What you should do: Locate the line that contains "SGPA : option gpa;" in the entries below, then repeat it and every following line through the line that contains "move_up_run by congruence. split; [reflexivity|].", exactly, and no others.

───── Records shown ─────

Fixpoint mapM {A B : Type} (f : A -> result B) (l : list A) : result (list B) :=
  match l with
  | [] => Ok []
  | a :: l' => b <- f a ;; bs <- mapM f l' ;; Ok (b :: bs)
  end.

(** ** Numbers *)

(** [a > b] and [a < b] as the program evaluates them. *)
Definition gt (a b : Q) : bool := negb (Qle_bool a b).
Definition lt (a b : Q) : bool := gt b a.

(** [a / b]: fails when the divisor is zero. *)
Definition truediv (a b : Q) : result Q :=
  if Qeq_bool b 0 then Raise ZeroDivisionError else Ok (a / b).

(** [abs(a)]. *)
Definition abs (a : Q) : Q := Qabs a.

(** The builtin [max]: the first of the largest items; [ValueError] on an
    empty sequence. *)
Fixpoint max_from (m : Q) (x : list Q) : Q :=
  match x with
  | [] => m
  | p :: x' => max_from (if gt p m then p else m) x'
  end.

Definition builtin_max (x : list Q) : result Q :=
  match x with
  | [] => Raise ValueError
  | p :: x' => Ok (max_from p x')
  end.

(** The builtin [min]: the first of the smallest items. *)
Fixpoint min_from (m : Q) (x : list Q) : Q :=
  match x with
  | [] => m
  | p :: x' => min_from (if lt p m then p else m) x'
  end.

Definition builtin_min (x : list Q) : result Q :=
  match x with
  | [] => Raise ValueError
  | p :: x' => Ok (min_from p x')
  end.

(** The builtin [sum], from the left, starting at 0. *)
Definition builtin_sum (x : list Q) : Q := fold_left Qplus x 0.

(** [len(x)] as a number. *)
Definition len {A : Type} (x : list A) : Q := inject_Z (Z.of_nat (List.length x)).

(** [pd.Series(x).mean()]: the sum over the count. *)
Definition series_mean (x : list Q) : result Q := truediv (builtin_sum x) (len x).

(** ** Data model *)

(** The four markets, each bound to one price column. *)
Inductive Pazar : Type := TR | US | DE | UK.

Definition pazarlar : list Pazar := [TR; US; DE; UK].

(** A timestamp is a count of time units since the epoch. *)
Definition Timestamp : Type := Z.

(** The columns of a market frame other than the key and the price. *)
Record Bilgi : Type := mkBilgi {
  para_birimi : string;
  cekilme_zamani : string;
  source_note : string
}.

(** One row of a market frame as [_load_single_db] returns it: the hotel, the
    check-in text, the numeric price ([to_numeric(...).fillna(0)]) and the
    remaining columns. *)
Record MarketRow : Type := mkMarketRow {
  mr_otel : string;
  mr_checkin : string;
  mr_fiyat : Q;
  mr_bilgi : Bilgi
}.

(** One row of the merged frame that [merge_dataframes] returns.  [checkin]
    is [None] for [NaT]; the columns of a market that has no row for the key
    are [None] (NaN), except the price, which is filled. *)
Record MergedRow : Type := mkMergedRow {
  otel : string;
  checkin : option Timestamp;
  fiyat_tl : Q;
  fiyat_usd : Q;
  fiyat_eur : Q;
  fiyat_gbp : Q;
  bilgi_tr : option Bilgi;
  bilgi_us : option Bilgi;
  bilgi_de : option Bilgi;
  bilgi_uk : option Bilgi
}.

─────
───── Records shown ─────

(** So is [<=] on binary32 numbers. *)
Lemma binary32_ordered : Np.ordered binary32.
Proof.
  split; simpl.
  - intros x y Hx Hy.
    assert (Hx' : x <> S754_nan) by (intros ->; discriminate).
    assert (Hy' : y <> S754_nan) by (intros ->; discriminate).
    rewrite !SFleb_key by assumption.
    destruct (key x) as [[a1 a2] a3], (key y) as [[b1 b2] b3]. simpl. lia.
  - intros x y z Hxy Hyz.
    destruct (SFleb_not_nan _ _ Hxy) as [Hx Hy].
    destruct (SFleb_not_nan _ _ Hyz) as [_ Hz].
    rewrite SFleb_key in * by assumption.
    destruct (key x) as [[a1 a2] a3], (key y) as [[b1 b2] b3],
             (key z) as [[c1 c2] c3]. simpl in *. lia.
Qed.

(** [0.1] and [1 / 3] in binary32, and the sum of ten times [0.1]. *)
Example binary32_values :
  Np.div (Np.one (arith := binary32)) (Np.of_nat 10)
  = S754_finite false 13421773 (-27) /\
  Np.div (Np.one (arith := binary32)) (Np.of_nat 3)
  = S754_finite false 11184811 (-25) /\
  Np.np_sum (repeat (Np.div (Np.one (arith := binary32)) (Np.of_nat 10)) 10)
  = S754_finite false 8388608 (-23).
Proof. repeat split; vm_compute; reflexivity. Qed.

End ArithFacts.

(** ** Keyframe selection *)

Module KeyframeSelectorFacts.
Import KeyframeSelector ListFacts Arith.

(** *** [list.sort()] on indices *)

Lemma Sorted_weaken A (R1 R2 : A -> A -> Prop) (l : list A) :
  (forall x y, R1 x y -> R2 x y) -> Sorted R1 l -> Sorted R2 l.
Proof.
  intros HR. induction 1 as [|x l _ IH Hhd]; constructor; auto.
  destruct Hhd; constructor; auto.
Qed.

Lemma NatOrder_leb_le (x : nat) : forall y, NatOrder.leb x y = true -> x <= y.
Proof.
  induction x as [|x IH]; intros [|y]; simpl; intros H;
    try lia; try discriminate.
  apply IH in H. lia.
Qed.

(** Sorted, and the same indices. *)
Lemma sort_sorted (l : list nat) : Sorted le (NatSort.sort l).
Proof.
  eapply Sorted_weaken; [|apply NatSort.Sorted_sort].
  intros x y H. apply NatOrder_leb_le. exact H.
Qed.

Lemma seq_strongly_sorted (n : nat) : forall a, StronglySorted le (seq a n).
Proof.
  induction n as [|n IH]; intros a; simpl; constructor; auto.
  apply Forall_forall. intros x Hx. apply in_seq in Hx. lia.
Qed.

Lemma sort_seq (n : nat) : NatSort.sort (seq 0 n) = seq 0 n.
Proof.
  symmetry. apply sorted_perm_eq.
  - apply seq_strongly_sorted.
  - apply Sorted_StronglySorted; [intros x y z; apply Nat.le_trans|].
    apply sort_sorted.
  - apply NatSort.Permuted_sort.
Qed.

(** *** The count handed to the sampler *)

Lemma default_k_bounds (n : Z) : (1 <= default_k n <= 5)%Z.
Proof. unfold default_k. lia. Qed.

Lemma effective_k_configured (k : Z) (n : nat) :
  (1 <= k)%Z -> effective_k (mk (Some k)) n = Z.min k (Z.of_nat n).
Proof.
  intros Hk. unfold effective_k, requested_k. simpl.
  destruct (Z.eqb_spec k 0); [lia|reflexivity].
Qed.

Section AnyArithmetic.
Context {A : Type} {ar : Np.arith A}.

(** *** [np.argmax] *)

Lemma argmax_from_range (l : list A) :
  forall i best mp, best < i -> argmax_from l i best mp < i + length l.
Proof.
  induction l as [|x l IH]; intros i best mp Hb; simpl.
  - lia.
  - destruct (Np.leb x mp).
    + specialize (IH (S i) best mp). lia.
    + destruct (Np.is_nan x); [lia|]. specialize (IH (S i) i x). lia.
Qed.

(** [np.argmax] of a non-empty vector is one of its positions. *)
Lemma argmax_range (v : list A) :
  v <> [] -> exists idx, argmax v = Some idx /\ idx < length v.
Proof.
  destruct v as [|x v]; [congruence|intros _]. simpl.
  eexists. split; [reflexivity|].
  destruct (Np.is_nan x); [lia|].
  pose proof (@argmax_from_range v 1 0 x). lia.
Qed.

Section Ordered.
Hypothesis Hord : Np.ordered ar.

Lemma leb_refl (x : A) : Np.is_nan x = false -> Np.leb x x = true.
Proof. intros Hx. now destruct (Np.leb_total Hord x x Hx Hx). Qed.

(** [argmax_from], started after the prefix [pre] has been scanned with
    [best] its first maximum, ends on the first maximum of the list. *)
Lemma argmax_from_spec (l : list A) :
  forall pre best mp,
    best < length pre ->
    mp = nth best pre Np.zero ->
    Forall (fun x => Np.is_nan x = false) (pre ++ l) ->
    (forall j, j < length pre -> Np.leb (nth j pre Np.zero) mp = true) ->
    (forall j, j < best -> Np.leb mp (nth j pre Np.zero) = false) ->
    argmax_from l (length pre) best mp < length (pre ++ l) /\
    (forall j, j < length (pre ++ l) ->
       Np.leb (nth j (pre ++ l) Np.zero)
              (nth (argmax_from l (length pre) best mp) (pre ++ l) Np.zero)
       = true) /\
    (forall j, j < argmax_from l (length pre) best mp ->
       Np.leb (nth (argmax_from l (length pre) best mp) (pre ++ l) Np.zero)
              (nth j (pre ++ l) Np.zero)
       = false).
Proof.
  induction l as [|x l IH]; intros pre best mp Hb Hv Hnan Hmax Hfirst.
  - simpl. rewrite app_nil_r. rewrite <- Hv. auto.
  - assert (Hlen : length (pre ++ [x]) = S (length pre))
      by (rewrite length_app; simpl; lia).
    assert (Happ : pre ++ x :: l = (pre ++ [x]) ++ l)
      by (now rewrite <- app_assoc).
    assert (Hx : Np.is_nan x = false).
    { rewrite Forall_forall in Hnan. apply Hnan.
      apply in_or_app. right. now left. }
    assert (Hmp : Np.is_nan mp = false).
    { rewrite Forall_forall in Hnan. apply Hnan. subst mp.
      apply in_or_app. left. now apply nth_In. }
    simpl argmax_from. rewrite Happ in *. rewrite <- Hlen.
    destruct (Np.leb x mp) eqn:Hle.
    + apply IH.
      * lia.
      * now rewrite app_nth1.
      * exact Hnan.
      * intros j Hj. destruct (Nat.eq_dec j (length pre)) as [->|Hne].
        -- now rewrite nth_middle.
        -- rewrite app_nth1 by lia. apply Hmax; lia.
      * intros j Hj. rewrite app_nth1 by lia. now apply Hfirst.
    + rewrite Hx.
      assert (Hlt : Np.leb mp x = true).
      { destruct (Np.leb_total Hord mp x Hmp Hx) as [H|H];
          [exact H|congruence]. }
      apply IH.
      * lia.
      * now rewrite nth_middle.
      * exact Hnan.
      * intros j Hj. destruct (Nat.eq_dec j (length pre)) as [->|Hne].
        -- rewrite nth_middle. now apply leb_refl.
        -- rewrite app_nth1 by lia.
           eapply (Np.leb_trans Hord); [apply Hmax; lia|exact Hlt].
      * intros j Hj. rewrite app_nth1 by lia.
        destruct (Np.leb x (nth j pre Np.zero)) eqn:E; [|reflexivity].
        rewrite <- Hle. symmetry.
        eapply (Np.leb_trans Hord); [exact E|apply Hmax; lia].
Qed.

─────
───── Records shown ─────

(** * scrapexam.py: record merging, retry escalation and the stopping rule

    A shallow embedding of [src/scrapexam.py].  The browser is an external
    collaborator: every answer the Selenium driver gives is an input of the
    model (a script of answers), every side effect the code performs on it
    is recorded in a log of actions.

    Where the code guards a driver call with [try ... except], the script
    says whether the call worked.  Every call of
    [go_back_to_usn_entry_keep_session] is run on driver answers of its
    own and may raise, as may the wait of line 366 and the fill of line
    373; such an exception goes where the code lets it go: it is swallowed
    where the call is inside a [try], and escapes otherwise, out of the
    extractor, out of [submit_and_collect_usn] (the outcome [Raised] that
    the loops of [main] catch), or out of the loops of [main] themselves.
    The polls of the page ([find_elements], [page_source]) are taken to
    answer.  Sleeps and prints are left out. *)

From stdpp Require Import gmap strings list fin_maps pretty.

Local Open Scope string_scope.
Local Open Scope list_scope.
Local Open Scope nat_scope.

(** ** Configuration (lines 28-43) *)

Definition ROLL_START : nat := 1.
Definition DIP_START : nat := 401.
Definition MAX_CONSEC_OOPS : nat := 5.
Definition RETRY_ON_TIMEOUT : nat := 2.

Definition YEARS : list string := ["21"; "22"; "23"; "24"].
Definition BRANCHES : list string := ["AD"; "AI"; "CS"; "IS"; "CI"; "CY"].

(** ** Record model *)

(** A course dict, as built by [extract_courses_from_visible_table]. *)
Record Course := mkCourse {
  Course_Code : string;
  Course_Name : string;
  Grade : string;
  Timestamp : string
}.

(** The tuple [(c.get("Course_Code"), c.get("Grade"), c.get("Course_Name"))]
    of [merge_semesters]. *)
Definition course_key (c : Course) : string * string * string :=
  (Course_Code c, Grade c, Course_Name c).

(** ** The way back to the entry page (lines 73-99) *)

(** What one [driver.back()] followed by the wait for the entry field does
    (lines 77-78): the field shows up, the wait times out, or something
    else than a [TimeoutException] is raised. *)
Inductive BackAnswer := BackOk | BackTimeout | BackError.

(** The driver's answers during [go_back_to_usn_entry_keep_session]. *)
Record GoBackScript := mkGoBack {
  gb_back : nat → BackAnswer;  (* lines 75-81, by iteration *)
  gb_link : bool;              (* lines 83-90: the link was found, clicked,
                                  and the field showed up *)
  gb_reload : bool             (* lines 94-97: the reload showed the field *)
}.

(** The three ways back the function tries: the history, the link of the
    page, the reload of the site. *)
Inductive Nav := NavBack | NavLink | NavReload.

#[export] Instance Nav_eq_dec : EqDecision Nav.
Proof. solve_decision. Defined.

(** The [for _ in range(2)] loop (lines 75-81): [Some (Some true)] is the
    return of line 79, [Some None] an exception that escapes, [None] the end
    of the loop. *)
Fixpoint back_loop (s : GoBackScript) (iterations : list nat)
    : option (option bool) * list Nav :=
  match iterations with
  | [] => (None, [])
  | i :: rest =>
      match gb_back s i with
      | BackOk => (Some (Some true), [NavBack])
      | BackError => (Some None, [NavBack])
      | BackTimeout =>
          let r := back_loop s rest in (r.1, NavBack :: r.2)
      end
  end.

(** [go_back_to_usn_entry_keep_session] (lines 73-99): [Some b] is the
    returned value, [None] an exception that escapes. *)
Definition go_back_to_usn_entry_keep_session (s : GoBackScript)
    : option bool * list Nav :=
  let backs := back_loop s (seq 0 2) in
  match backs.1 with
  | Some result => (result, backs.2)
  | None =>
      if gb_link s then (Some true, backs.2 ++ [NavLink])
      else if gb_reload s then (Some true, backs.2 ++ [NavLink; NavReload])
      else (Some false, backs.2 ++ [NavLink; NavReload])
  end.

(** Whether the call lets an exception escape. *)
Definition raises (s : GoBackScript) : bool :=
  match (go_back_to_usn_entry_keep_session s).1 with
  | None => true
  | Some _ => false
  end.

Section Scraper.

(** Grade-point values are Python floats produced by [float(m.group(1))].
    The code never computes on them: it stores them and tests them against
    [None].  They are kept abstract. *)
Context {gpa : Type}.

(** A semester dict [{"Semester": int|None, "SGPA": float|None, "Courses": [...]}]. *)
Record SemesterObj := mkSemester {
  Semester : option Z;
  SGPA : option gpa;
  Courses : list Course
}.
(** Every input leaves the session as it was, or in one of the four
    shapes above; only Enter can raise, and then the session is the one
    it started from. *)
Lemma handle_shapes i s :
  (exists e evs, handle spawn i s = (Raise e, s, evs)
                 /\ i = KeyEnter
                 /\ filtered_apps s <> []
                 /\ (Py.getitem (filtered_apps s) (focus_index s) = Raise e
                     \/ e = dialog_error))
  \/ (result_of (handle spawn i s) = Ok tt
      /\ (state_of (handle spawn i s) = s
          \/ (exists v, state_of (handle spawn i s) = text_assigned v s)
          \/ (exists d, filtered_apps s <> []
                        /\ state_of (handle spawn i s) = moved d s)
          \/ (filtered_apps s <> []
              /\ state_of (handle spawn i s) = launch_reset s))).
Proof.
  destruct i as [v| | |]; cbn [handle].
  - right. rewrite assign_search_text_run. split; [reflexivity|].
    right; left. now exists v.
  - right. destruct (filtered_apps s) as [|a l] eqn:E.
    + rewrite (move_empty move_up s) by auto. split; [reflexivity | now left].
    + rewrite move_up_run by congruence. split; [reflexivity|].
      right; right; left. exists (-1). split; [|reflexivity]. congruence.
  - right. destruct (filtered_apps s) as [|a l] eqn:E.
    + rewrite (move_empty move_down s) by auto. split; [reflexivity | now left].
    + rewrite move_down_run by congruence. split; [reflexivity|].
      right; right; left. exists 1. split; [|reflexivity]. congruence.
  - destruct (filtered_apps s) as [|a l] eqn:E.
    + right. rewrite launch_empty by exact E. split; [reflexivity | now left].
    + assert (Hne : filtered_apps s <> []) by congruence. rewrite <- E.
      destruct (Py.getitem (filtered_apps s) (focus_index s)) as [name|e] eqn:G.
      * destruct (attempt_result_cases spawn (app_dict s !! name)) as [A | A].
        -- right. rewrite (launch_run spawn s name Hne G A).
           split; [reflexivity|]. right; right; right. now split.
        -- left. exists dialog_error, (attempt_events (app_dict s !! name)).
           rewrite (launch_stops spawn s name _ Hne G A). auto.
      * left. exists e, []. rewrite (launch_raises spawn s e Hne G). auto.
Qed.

─────

Response area:
  SGPA : option gpa;
  Courses : list Course
}.
(** Every input leaves the session as it was, or in one of the four
    shapes above; only Enter can raise, and then the session is the one
    it started from. *)
Lemma handle_shapes i s :
  (exists e evs, handle spawn i s = (Raise e, s, evs)
                 /\ i = KeyEnter
                 /\ filtered_apps s <> []
                 /\ (Py.getitem (filtered_apps s) (focus_index s) = Raise e
                     \/ e = dialog_error))
  \/ (result_of (handle spawn i s) = Ok tt
      /\ (state_of (handle spawn i s) = s
          \/ (exists v, state_of (handle spawn i s) = text_assigned v s)
          \/ (exists d, filtered_apps s <> []
                        /\ state_of (handle spawn i s) = moved d s)
          \/ (filtered_apps s <> []
              /\ state_of (handle spawn i s) = launch_reset s))).
Proof.
  destruct i as [v| | |]; cbn [handle].
  - right. rewrite assign_search_text_run. split; [reflexivity|].
    right; left. now exists v.
  - right. destruct (filtered_apps s) as [|a l] eqn:E.
    + rewrite (move_empty move_up s) by auto. split; [reflexivity | now left].
    + rewrite move_up_run by congruence. split; [reflexivity|].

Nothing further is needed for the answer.